● How to complete this task
Please output exactly the part of the records below that opens with the line containing "(* ===== verification/ManagerProps.v ===== *)" and closes with the line containing "Open Scope Z_scope.", both lines included, and nothing else.

Saved data entries:
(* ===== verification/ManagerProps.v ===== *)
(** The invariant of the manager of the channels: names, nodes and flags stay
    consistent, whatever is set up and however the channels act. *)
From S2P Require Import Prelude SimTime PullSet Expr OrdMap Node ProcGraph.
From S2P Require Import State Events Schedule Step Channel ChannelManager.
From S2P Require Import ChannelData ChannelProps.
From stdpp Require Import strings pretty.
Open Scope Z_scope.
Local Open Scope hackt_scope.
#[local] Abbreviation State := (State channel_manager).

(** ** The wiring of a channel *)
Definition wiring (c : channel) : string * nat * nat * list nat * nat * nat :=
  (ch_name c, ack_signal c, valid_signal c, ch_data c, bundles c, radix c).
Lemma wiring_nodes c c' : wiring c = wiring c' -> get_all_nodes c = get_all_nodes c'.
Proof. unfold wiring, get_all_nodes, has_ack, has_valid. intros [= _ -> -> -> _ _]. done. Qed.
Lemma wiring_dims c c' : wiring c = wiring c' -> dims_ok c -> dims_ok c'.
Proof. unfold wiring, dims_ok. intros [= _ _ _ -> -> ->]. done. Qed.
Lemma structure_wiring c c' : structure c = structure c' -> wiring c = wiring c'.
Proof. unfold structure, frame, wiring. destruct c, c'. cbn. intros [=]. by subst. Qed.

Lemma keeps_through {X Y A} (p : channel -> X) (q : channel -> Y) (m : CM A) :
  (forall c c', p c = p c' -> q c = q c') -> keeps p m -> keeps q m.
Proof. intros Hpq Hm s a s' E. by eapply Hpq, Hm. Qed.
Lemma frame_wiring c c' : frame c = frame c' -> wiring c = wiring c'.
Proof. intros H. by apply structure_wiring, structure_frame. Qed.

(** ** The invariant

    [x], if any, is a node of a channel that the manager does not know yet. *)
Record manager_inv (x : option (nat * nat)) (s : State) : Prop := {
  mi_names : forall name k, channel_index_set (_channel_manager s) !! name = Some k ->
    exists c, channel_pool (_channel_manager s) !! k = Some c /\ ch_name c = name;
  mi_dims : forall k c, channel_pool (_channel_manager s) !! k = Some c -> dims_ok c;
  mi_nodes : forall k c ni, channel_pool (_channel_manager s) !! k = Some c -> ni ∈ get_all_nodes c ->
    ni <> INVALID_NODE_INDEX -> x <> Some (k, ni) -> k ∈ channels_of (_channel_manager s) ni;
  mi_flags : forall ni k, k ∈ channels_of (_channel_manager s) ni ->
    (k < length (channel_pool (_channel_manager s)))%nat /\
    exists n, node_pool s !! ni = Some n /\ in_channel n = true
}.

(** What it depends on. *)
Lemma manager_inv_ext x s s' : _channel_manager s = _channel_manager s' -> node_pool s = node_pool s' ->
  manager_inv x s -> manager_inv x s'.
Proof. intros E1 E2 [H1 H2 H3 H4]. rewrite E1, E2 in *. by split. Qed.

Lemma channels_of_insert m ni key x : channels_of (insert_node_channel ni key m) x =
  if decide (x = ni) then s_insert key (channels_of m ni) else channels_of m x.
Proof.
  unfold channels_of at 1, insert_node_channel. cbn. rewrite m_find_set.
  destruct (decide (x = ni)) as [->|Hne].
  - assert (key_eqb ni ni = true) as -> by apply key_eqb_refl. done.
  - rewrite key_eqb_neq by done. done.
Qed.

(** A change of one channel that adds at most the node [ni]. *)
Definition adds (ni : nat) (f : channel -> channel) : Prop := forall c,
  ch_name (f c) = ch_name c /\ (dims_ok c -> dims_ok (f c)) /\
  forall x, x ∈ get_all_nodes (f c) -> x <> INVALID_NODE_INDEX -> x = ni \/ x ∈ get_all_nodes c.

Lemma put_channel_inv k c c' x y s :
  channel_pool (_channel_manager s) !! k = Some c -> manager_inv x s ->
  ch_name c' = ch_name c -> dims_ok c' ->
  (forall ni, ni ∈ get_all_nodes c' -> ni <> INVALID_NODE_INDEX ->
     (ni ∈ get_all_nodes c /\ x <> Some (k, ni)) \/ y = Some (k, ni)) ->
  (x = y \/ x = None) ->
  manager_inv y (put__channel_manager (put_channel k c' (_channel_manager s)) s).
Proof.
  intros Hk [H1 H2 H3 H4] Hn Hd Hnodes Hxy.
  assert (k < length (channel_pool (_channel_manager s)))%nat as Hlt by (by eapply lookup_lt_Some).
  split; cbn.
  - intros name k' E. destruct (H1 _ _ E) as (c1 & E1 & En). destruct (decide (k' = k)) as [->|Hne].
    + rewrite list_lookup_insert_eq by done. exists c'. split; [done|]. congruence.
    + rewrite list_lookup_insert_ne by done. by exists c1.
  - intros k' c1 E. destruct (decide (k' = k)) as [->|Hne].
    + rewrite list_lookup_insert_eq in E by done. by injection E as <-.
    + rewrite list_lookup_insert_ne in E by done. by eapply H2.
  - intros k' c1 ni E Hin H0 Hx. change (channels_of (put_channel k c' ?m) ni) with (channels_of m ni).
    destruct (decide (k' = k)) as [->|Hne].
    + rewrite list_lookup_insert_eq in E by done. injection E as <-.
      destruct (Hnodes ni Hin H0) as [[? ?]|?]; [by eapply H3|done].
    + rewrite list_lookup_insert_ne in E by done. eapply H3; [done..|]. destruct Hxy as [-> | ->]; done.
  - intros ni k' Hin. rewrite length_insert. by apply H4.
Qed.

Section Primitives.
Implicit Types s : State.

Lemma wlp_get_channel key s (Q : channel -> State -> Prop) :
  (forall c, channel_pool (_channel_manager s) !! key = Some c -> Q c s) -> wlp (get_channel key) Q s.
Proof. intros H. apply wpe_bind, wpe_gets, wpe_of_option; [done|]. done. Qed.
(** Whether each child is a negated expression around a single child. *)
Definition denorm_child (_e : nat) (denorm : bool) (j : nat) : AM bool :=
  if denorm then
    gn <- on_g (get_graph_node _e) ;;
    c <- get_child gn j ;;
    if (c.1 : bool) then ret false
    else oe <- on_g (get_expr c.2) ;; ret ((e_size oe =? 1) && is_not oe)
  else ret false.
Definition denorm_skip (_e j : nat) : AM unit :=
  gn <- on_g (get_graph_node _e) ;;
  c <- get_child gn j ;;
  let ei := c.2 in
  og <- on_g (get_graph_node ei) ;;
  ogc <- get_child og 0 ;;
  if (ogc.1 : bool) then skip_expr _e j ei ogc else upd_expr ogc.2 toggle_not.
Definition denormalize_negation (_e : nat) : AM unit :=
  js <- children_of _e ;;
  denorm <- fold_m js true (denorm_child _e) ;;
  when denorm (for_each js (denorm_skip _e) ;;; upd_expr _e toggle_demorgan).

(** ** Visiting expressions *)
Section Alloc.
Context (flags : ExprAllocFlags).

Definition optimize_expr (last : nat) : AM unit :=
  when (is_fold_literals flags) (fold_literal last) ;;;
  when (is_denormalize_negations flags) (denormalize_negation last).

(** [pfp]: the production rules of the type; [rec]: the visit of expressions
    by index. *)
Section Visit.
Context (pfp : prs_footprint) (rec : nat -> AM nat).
---
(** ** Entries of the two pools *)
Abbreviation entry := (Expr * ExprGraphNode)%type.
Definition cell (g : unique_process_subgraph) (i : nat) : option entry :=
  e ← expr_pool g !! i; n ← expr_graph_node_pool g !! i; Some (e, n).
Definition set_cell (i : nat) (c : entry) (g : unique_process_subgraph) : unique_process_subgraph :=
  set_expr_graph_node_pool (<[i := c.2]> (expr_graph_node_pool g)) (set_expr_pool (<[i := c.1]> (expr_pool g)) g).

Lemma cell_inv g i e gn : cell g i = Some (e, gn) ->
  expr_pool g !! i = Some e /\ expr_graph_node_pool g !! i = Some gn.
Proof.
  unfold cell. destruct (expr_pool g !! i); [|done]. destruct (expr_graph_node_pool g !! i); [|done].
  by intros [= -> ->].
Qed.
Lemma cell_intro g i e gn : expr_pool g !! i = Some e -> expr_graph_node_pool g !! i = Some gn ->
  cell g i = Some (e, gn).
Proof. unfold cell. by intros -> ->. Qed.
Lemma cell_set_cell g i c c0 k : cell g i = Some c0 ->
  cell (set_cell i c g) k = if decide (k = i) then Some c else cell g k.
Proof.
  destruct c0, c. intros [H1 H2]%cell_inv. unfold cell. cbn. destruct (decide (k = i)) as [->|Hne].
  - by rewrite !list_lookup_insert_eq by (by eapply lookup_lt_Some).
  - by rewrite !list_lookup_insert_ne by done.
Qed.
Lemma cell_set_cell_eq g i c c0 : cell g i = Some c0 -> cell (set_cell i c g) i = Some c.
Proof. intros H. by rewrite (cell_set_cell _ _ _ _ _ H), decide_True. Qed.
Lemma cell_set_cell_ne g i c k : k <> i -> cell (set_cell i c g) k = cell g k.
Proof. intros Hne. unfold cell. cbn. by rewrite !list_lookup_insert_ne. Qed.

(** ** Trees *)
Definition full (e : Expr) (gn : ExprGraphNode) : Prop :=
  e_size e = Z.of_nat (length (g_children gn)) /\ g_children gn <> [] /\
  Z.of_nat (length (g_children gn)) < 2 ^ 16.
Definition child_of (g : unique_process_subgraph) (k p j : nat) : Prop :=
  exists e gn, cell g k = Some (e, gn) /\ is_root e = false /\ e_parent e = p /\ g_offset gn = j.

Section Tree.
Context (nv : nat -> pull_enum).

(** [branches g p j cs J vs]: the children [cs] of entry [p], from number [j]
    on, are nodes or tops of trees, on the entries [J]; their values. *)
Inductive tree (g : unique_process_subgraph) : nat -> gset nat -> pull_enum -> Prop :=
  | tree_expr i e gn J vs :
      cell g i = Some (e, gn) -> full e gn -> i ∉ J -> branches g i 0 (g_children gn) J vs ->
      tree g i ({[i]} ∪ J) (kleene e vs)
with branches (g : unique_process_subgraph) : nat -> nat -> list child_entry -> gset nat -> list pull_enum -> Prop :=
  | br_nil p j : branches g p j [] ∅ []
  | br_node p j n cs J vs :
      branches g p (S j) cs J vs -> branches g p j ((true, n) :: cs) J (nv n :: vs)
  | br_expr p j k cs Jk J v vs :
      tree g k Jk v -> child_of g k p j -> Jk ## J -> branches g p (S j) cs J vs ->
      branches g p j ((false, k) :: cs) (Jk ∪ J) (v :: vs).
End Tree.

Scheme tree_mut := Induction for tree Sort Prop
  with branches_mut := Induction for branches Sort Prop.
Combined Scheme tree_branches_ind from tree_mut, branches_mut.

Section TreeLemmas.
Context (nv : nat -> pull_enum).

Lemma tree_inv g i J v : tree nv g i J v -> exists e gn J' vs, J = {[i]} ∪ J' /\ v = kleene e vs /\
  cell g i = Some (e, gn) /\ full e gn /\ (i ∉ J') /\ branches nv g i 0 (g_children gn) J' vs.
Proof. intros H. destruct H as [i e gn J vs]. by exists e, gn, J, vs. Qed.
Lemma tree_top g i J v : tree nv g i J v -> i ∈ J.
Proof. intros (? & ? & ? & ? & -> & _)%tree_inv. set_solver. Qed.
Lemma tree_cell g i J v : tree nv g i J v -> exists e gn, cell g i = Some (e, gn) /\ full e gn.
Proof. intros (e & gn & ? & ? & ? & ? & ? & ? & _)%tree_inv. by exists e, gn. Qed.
==
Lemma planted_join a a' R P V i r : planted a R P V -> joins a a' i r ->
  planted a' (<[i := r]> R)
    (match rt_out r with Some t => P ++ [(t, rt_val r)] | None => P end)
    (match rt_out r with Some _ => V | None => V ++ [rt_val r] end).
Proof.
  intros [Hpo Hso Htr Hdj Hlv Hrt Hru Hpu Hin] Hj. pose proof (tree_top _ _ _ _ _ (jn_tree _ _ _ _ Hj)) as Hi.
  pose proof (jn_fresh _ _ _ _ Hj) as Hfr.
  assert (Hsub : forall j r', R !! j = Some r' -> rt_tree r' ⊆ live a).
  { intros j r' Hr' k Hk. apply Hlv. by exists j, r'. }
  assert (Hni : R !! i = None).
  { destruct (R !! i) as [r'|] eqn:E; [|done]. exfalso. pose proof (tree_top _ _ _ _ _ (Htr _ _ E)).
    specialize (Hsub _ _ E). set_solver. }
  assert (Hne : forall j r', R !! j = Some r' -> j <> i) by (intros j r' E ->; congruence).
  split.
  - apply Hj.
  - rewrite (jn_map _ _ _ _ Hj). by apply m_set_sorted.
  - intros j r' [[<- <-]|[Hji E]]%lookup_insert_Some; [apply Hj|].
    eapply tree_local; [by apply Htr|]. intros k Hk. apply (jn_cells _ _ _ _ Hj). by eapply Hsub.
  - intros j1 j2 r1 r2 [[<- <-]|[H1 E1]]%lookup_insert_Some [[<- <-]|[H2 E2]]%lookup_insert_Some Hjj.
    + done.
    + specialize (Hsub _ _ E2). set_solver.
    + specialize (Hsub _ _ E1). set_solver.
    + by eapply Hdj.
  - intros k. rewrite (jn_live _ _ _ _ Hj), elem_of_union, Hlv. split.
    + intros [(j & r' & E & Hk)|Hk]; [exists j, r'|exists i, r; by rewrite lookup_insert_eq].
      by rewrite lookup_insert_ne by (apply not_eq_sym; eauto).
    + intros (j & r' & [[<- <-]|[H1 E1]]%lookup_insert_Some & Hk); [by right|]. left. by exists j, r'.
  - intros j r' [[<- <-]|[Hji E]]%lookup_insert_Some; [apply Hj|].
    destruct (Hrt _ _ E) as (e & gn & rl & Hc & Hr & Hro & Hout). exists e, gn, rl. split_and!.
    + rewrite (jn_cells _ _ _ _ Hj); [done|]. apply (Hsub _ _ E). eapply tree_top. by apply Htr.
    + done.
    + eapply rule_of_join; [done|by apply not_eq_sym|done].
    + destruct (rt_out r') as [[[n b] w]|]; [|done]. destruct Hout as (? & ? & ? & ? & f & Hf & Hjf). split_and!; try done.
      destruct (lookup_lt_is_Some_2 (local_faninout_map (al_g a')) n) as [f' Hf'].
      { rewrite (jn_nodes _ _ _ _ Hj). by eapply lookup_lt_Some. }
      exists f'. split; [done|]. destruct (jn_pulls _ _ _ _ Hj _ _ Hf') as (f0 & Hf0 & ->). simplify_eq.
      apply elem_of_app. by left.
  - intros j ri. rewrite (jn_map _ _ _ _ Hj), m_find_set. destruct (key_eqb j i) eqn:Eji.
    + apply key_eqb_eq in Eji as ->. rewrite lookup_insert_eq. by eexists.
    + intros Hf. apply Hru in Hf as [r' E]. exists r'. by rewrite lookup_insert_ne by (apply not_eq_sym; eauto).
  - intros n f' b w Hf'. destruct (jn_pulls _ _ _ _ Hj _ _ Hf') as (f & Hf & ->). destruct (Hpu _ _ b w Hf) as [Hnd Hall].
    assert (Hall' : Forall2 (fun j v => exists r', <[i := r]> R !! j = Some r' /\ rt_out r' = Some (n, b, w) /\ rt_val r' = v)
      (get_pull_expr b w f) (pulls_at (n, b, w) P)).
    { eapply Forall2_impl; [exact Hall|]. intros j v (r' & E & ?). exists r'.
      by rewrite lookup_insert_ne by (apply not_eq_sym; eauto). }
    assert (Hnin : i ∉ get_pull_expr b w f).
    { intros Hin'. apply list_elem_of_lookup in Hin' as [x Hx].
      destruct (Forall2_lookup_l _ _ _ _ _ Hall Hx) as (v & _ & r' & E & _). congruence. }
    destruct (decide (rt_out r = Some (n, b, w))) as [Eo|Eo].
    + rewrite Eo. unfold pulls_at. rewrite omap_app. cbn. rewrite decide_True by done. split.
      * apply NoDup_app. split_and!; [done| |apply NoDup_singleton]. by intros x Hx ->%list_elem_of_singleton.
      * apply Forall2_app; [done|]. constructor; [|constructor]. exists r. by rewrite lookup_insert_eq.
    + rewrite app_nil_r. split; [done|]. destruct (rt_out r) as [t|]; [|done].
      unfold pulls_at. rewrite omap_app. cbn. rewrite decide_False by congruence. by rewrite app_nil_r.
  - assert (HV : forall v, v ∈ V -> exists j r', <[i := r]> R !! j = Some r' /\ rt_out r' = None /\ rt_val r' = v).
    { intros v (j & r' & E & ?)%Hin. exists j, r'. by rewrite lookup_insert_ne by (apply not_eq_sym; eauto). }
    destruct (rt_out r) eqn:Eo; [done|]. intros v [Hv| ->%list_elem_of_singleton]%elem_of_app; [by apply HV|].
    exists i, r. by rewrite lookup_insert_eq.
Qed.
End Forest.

● Exercise answer
(* ===== verification/ManagerProps.v ===== *)
(** The invariant of the manager of the channels: names, nodes and flags stay
    consistent, whatever is set up and however the channels act. *)
From S2P Require Import Prelude SimTime PullSet Expr OrdMap Node ProcGraph.
From S2P Require Import State Events Schedule Step Channel ChannelManager.
From S2P Require Import ChannelData ChannelProps.
From stdpp Require Import strings pretty.
Open Scope Z_scope.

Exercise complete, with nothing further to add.